Your superhuman powers of determining social class from a few photos and videos are truly a wonder to behold!


----------



## purplex (Apr 2, 2009)

Cobbles said:


> That would be Taxpayers - e.g. the element of the population that has a work ethic (as opposed to "anarchists").



Lazy generalizing thread derailing tabloid reading sheep
Baah


----------



## Zachor (Apr 2, 2009)

Blagsta said:


> Your superhuman powers of determining social class from a few photos and videos are truly a wonder to behold!



I spent many years photographing large scale public disorder events like this and spent a lot of time hanging round with various trots and peace activists and stuff like that as part of that work.

I always found that those who espoused revolution most strongly were not the average low paid worker or even skilled worker they were the sons and daughters of lawyers, business people, high end public sector workers etc etc etc.

Its not a case of having a 'superhuman ability' to determine social class its what I have observed from being in amongst them.


----------



## Blagsta (Apr 2, 2009)

Zachor said:


> I spent many years photographing large scale public disorder events like this and spent a lot of time hanging round with various trots and peace activists and stuff like that as part of that work.
> 
> I always found that those who espoused revolution most strongly were not the average low paid worker or even skilled worker they were the sons and daughters of lawyers, business people, high end public sector workers etc etc etc.
> 
> Its not a case of having a 'superhuman ability' to determine social class its what I have observed from being in amongst them.



You're such a lying wanker


----------



## Blagsta (Apr 2, 2009)

fwiw, I've spent a lot of my adult life associating with various trots and anarchos.  The vast majority are working class or lower middle class.


----------



## onenameshelley (Apr 2, 2009)

Blagsta said:


> You're such a lying wanker



sometimes i dont half love you mate


----------



## editor (Apr 2, 2009)

ajdown said:


> "Youth march for jobs" is now proceeding along Tooley Street.  Guessing about 150-200 total.  Seemed a fairly laid back bunch.


I'm sure the police will be along shortly to change all that.


----------



## FabricLiveBaby! (Apr 2, 2009)

ffs, for those STILL banging on about class like ti is the be all and end all.... is class really THAT important when it comes to something like economic change.  Surley it doens't matter what class you are from as long as you support a change?
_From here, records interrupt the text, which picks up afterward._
Lemma mark_used_ok n : ∀ i d, length d = Z.to_nat BSIZE ∧ bytes d → length (mark_used n i d) = Z.to_nat BSIZE ∧ bytes (mark_used n i d).
Proof. induction n as [|n IH]; intros i d [Hl Hb]; [done|]. apply IH. by apply set_bit_ok. Qed.

Lemma mark_used_snoc n : ∀ i d, mark_used (S n) i d = set_bit (mark_used n i d) (i + Z.of_nat n).
Proof.
  induction n as [|n IH]; intros i d; [by rw Z.add_0_r|].
  change (mark_used (S (S n)) i d) with (mark_used (S n) (i + 1) (set_bit d i)). rw IH.
  change (mark_used (S n) i d) with (mark_used n (i + 1) (set_bit d i)). f_equal. lia.
Qed.

Lemma bit_of_zeros k : bit_of zeros k = false.
Proof.
  unfold bit_of. replace (nth (Z.to_nat (k / 8)) zeros 0) with 0; [apply Z.testbit_0_l|].
  unfold zeros. generalize (Z.to_nat (k / 8)) (Z.to_nat BSIZE). intros j m. revert j.
  induction m as [|m IH]; intros [|j]; done || apply IH.
Qed.

Lemma bit_of_mark_used n k : Z.of_nat n ≤ BPB → 0 ≤ k → bit_of (mark_used n 0 zeros) k = (k <? Z.of_nat n).
Proof.
  induction n as [|n IH]; intros Hn Hk.
  - cbn [mark_used]. rw bit_of_zeros. symmetry. apply Z.ltb_ge. lia.
  - rw mark_used_snoc Z.add_0_l bit_of_set; [|done|].
    + rw (proj1 (mark_used_ok n 0 zeros zeros_ok)). unfold BPB, BSIZE in *. lia.
    + rewrite -> IH by lia. destruct (Z.eqb_spec k (Z.of_nat n)), (Z.ltb_spec k (Z.of_nat n)), (Z.ltb_spec k (Z.of_nat (S n))); done || lia.
Qed.

Lemma BBLOCK_sb c : 0 ≤ c < FSSIZE → BBLOCK c sb = 58.
Proof.
  intros Hc. unfold BBLOCK. rewrite -> Z.div_small by (unfold BPB, BSIZE, FSSIZE in *; lia). done.
Qed.
Lemma IBLOCK_sb n : 0 ≤ n < NINODES → IBLOCK n sb = n / 8 + 32.
Proof.
  intros Hn. unfold IBLOCK. change IPB with 8. change (sb_inodestart sb) with 32. unfold NINODES in *. apply wrapu_small. dlia.
Qed.
Lemma IBLOCK_range n : 0 ≤ n < NINODES → 32 ≤ IBLOCK n sb < 58.
Proof. intros Hn. rw IBLOCK_sb //. unfold NINODES in *. dlia. Qed.

Section disk.
Context (st : mkst) (V : Z → list Z) (HV : shows_disk st V).

Lemma used_fb b : 0 ≤ b < FSSIZE → used sb V b = (b <? freeblock st).
Proof using HV.
  intros Hb. pose proof (sd_fb _ _ HV) as Hf. change nmeta with 59 in Hf. unfold FSSIZE in *. unfold used. rewrite -> BBLOCK_sb by done.
  pose proof (sd_bits _ _ HV) as E. change (sb_bmapstart sb) with 58 in E. rw E.
  rewrite -> Z.mod_small by (unfold BPB, BSIZE; lia).
  rewrite -> bit_of_mark_used by (unfold BPB, BSIZE; lia). by rewrite -> Z2Nat.id by lia.
Qed.

Lemma mkfs_fs_ok : fs_ok geo sb V.
Proof using HV.
  pose proof (sd_fb _ _ HV) as Hf. change nmeta with 59 in Hf. change FSSIZE with 1000 in Hf.
  assert (∀ b, 0 ≤ b < 1000 → used sb V b = false → 59 ≤ b) as Hfree.
  { intros b Hb. rewrite -> used_fb by done. intros ?%Z.ltb_ge. lia. }
  split.
  - split; [split; [done|rw mkfs_sb_eq; cbn; lia]|rw mkfs_sb_eq; cbn; lia|]. intros b Hb. rewrite -> BBLOCK_sb by done. unfold home. cbn. unfold FSSIZE. lia.
  - split; [rw mkfs_sb_eq; cbn; lia|]. intros n Hn. pose proof (IBLOCK_range n Hn). unfold home. cbn. unfold FSSIZE. lia.
  - intros b Hb Hu. pose proof (Hfree b Hb Hu). change (sb_size sb) with 1000 in *. split; [unfold home; cbn; unfold FSSIZE; lia|].
    intros c Hc. rewrite -> BBLOCK_sb by done. lia.
  - intros b Hb Hu. pose proof (Hfree b Hb Hu). split; [lia|]. intros n Hn. pose proof (IBLOCK_range n Hn). lia.
  - intros n c Hn Hc. pose proof (IBLOCK_range n Hn). rewrite -> (BBLOCK_sb c) by done. lia.
Qed.

Lemma mkfs_blocks_ok : blocks_ok geo V.
Proof using HV. intros b [Hb _]. by apply (sd_blk _ _ HV). Qed.

Lemma sect_pos x : 0 ≤ x < FSSIZE → u32 (x * BSIZE) / BSIZE = x.
Proof using Type. unfold BSIZE, FSSIZE. intros Hx. rewrite -> wrapu_small by lia. apply Z.div_mul. lia. Qed.

Lemma rsect_run x : 0 ≤ x < FSSIZE → x ≠ 58 → rsect x st = Ok (V x) st.
Proof using HV.
  intros Hx Hn. unfold rsect. erewrite bind_ok; [|done]. rw sect_pos //. by rewrite -> (sd_img _ _ HV x Hx Hn).
Qed.

Lemma wsect_run x d : 0 ≤ x < freeblock st → x ≠ 58 → length d = Z.to_nat BSIZE → bytes d →
  wsect x d st = Ok tt (set_img (<[Z.to_nat x := d]> (img st)) st) ∧
  shows_disk (set_img (<[Z.to_nat x := d]> (img st)) st) (vset V x d).
Proof using HV.
  intros Hx Hn Hl Hb. pose proof (sd_fb _ _ HV) as Hf. change nmeta with 59 in Hf. pose proof (sd_len _ _ HV) as Hlen. unfold FSSIZE in *. split.
  - unfold wsect, modify. rewrite -> sect_pos by (unfold FSSIZE; lia). unfold write_block. rewrite -> decide_True by lia. done.
  - destruct HV as [H1 H2 H3 H4 H5 H6]. split.
    + cbn. by rw length_insert.
    + done.
    + intros b Hb' Hb58. cbn [img set_img]. destruct (decide (b = x)) as [->|Hne].
      * rw vset_eq list_lookup_insert_eq //. lia.
      * rw vset_ne // list_lookup_insert_ne; [lia|]. by apply H3.
    + rewrite -> vset_ne; [done|]. change (sb_bmapstart sb) with 58. lia.
    + intros b Hb'. cbn in Hb'. rewrite -> vset_ne by lia. by apply H5.
    + intros b Hb'. destruct (decide (b = x)) as [->|Hne]; [by rw vset_eq|]. rw vset_ne //. by apply H6.
Qed.

(** [freeblock++] is the allocation of a block. *)
Lemma next_block_run : freeblock st < FSSIZE →
  next_block st = Ok (freeblock st) (set_freeblock (freeblock st + 1) st) ∧
  shows_disk (set_freeblock (freeblock st + 1) st) (allocated sb V (freeblock st)).
Proof using HV.
  intros Hlt. pose proof (sd_fb _ _ HV) as Hf. change nmeta with 59 in Hf. unfold FSSIZE in *. split.
  - unfold next_block. erewrite bind_ok; [|done]. rewrite -> wrapu_small by lia. done.
  - destruct HV as [H1 H2 H3 H4 H5 H6]. change (sb_bmapstart sb) with 58 in *. change nmeta with 59 in *.
    assert (∀ b, 0 ≤ b < 1000 → b ≠ 58 → allocated sb V (freeblock st) b = V b) as Hsame.
    { intros b Hb Hn. unfold allocated, mark. destruct (decide (b = freeblock st)) as [->|Hne].
      - rw vset_eq. symmetry. apply H5. unfold FSSIZE. lia.
      - rw vset_ne // vset_ne //. by rewrite -> BBLOCK_sb by (unfold FSSIZE; lia). }
    assert (allocated sb V (freeblock st) 58 = mark_used (Z.to_nat (freeblock st + 1)) 0 zeros) as H58.
    { unfold allocated, mark. rewrite -> vset_ne by lia. rewrite -> BBLOCK_sb by (unfold FSSIZE; lia). rw vset_eq H4.
      rewrite -> Z.mod_small by (unfold BPB, BSIZE; lia). replace (Z.to_nat (freeblock st + 1)) with (S (Z.to_nat (freeblock st))) by lia.
      rw mark_used_snoc. f_equal. lia. }
    split; try done.
    + change nmeta with 59. cbn [freeblock set_freeblock]. unfold FSSIZE. lia.
    + intros b Hb Hn. cbn [img set_freeblock]. change (sb_bmapstart sb) with 58 in *. rewrite -> Hsame by done. by apply H3.
    + intros b Hb. cbn in Hb. unfold FSSIZE in *. rewrite -> Hsame by lia. apply H5. lia.
    + intros b Hb. destruct (decide (b = 58)) as [->|Hn].
      * rw H58. apply mark_used_ok, zeros_ok.
      * rewrite -> Hsame by done. by apply H6.
Qed.
End disk.

(** ** The blocks of a file that only grows *)

(** The blocks that a file of [n] bytes takes, with its indirect block. *)
Definition nblk (n : Z) : Z := (n + BSIZE - 1) / BSIZE + (if NDIRECT * BSIZE <? n then 1 else 0).

(** The first [n] bytes of the file have their blocks, and nothing else. *)
Definition compact (V : Z → list Z) (i : inode) (n : Z) : Prop :=
  (∀ bn, 0 ≤ bn < MAXFILE → faddr V i bn ≠ 0 ↔ bn * BSIZE < n) ∧ (iind i ≠ 0 ↔ NDIRECT * BSIZE < n).

(** Inside one block nothing changes. *)
Lemma compact_same V i n n' : 0 ≤ n → 0 ≤ n' → (n + BSIZE - 1) / BSIZE = (n' + BSIZE - 1) / BSIZE → compact V i n → compact V i n' ∧ nblk n' = nblk n.
Proof.
  unfold BSIZE. intros Hn Hn' E [H1 H2]. assert (∀ b, b * 512 < n ↔ b * 512 < n') as Hs by (intros; dlia).
  split; [split|].
  - intros bn Hbn. unfold BSIZE in *. rewrite <- Hs. by apply H1.
  - unfold BSIZE, NDIRECT in *. rewrite <- Hs. done.
  - unfold nblk, BSIZE, NDIRECT. rw -E. f_equal. pose proof (Hs 12). destruct (Z.ltb_spec (12 * 512) n), (Z.ltb_spec (12 * 512) n'); lia.
Qed.

Lemma xint_id x : 0 ≤ x < 2 ^ 32 → xint x = x.
Proof.
  intros Hx. unfold xint. rw !Z.shiftr_div_pow2 //. cbn [le_value]. unfold wrapu. dlia.
Qed.
Lemma xshort_id x : 0 ≤ x < 2 ^ 16 → xshort x = x.
Proof. intros Hx. unfold xshort. rw !Z.shiftr_div_pow2 //. cbn [le_value]. unfold wrapu. dlia. Qed.

Section block.
Context (st : mkst) (V : Z → list Z) (i : inode) (HV : shows_disk st V) (Hfi : file_ok geo sb V i).

(** An entry of the inode that is already there, and a new one. *)
Lemma alloc_addr_old k : 0 ≤ k ≤ NDIRECT → iaddr i k ≠ 0 → alloc_addr i k st = Ok i st.
Proof using Hfi.
  intros Hk Hn. unfold alloc_addr. change (din_addr i k) with (iaddr i k). rewrite -> xint_id by (by eapply iaddr_range).
  by rewrite -> (proj2 (Z.eqb_neq _ _) Hn).
Qed.

Lemma indirect_addr_old bn : NDIRECT ≤ bn < MAXFILE → iind i ≠ 0 → faddr V i bn ≠ 0 →
  indirect_addr (iind i) (bn - NDIRECT) st = Ok (faddr V i bn) st.
Proof using HV Hfi.
  intros Hbn Hi. pose proof (fk_block _ _ _ _ Hfi _ (owns_ind V i Hi)) as Hd. pose proof (db_range _ _ _ _ Hd) as Hr.
  unfold faddr. rewrite -> (proj2 (Z.ltb_ge bn NDIRECT)) by lia. rewrite -> (proj2 (Z.eqb_neq (iind i) 0) Hi). intros Hn.
  unfold indirect_addr. rewrite -> (bind_ok _ _ _ _ _ (rsect_run st V HV (iind i) ltac:(change (sb_size sb) with FSSIZE in Hr; lia)
    ltac:(rewrite <- (BBLOCK_sb 0) by done; apply not_eq_sym, (db_bitmap _ _ _ _ Hd); done))).
  rewrite -> (proj2 (Z.eqb_neq _ _) Hn). rewrite -> xint_id; [done|]. apply get32_range. by apply mkfs_blocks_ok with st, (db_home _ _ _ _ Hd).
Qed.

Lemma indirect_addr_new bn : NDIRECT ≤ bn < MAXFILE → iind i ≠ 0 → faddr V i bn = 0 → freeblock st < FSSIZE →
  ∃ st' V', indirect_addr (iind i) (bn - NDIRECT) st = Ok (freeblock st) st' ∧ shows_disk st' V' ∧
    freeblock st' = freeblock st + 1 ∧ freeinode st' = freeinode st ∧
    evolves geo sb V i V' i ∧ (∀ b, 0 ≤ b < MAXFILE → fblock V' i b = fblock V i b) ∧
    (∀ b, 0 ≤ b < MAXFILE → faddr V' i b = if decide (b = bn) then freeblock st else faddr V i b).
Proof using HV Hfi.
  intros Hbn Hi H0 Hf. pose proof (fk_block _ _ _ _ Hfi _ (owns_ind V i Hi)) as Hd. pose proof (db_range _ _ _ _ Hd) as Hr.
  change (sb_size sb) with FSSIZE in Hr. assert (iind i ≠ 58) as H58.
  { rewrite <- (BBLOCK_sb 0) by done. by apply not_eq_sym, (db_bitmap _ _ _ _ Hd). }
  pose proof (db_used _ _ _ _ Hd) as Hu. rewrite -> (used_fb st V HV) in Hu by lia. apply Z.ltb_lt in Hu.
  destruct (next_block_run st V HV Hf) as [E1 HV1]. pose proof (sd_fb _ _ HV) as Hb. change nmeta with 59 in Hb.
  destruct (mkfs_blocks_ok st V HV _ (db_home _ _ _ _ Hd)) as [Hil Hib].
  assert (used sb V (freeblock st) = false) as Huf by (rewrite -> (used_fb st V HV) by lia; apply Z.ltb_ge; lia).
  destruct (evolves_indirect geo sb V i (mkfs_fs_ok st V HV) Hfi (mkfs_blocks_ok st V HV) bn (freeblock st)) as (Hev & Hfb & Hfa);
    [change (sb_size sb) with FSSIZE; lia|done|lia|done|done|].
  set (d := put32 (V (iind i)) (4 * (bn - NDIRECT)) (freeblock st)) in *.
  assert (length d = Z.to_nat BSIZE ∧ bytes d) as [Hdl Hdb].
  { split; [|by apply bytes_put32]. unfold d. change MAXFILE with 140 in *. unfold NDIRECT in *. rw length_put32; [lia|rw Hil; unfold BSIZE; lia|done]. }
  destruct (wsect_run _ _ HV1 (iind i) d) as [E2 HV2]; [cbn; lia|done|done|done|].
  eexists _, _. split_and!; [|exact HV2|done|done|exact Hev|exact Hfb|].
  - unfold indirect_addr. rewrite -> (bind_ok _ _ _ _ _ (rsect_run st V HV (iind i) ltac:(lia) H58)).
    assert (get32 (V (iind i)) (4 * (bn - NDIRECT)) = 0) as Hg.
    { revert H0. unfold faddr. rewrite -> (proj2 (Z.ltb_ge bn NDIRECT)) by lia. by rewrite -> (proj2 (Z.eqb_neq (iind i) 0) Hi). }
    rw Hg. change (0 =? 0) with true. cbv iota. rw (bind_ok _ _ _ _ _ E1). unfold FSSIZE in *. rewrite -> (xint_id (freeblock st)) by lia. fold d. rw (bind_ok _ _ _ _ _ E2).
    unfold d. change MAXFILE with 140 in *. unfold NDIRECT in *. rewrite -> get32_put32_eq by (rw ?Hil; unfold BSIZE; lia).
    rewrite -> wrapu_small, xint_id by lia. done.
  - intros b Hb'. case_decide as Eb; [by subst|]. unfold faddr. destruct (Z.ltb_spec b NDIRECT) as [|Hge]; [done|].
    rewrite -> (proj2 (Z.eqb_neq (iind i) 0) Hi). rw vset_eq. unfold d. change MAXFILE with 140 in *. unfold NDIRECT in *.
    apply get32_put32_ne; rw ?Hil; unfold BSIZE; lia.
Qed.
I am not attending,  but keeping my fingers crossed and sending good wishes for all those brave enough to go.


----------



## Blagsta (Apr 2, 2009)

FabricLiveBaby! said:


> ffs, for those STILL banging on about class like ti is the be all and end all.... is class really THAT important when it comes to something like economic change.  Surley it doens't matter what class you are from as long as you support a change?
> 
> I am not attending,  but keeping my fingers crossed and sending good wishes for all those brave enough to go.



Class is about economic change!

The problem is when people conflate social/cultural class signifiers with relationship to capital.  This has been gone into many times on here.  Do a search on the subject!


----------



## ajdown (Apr 2, 2009)

editor said:


> I'm sure the police will be along shortly to change all that.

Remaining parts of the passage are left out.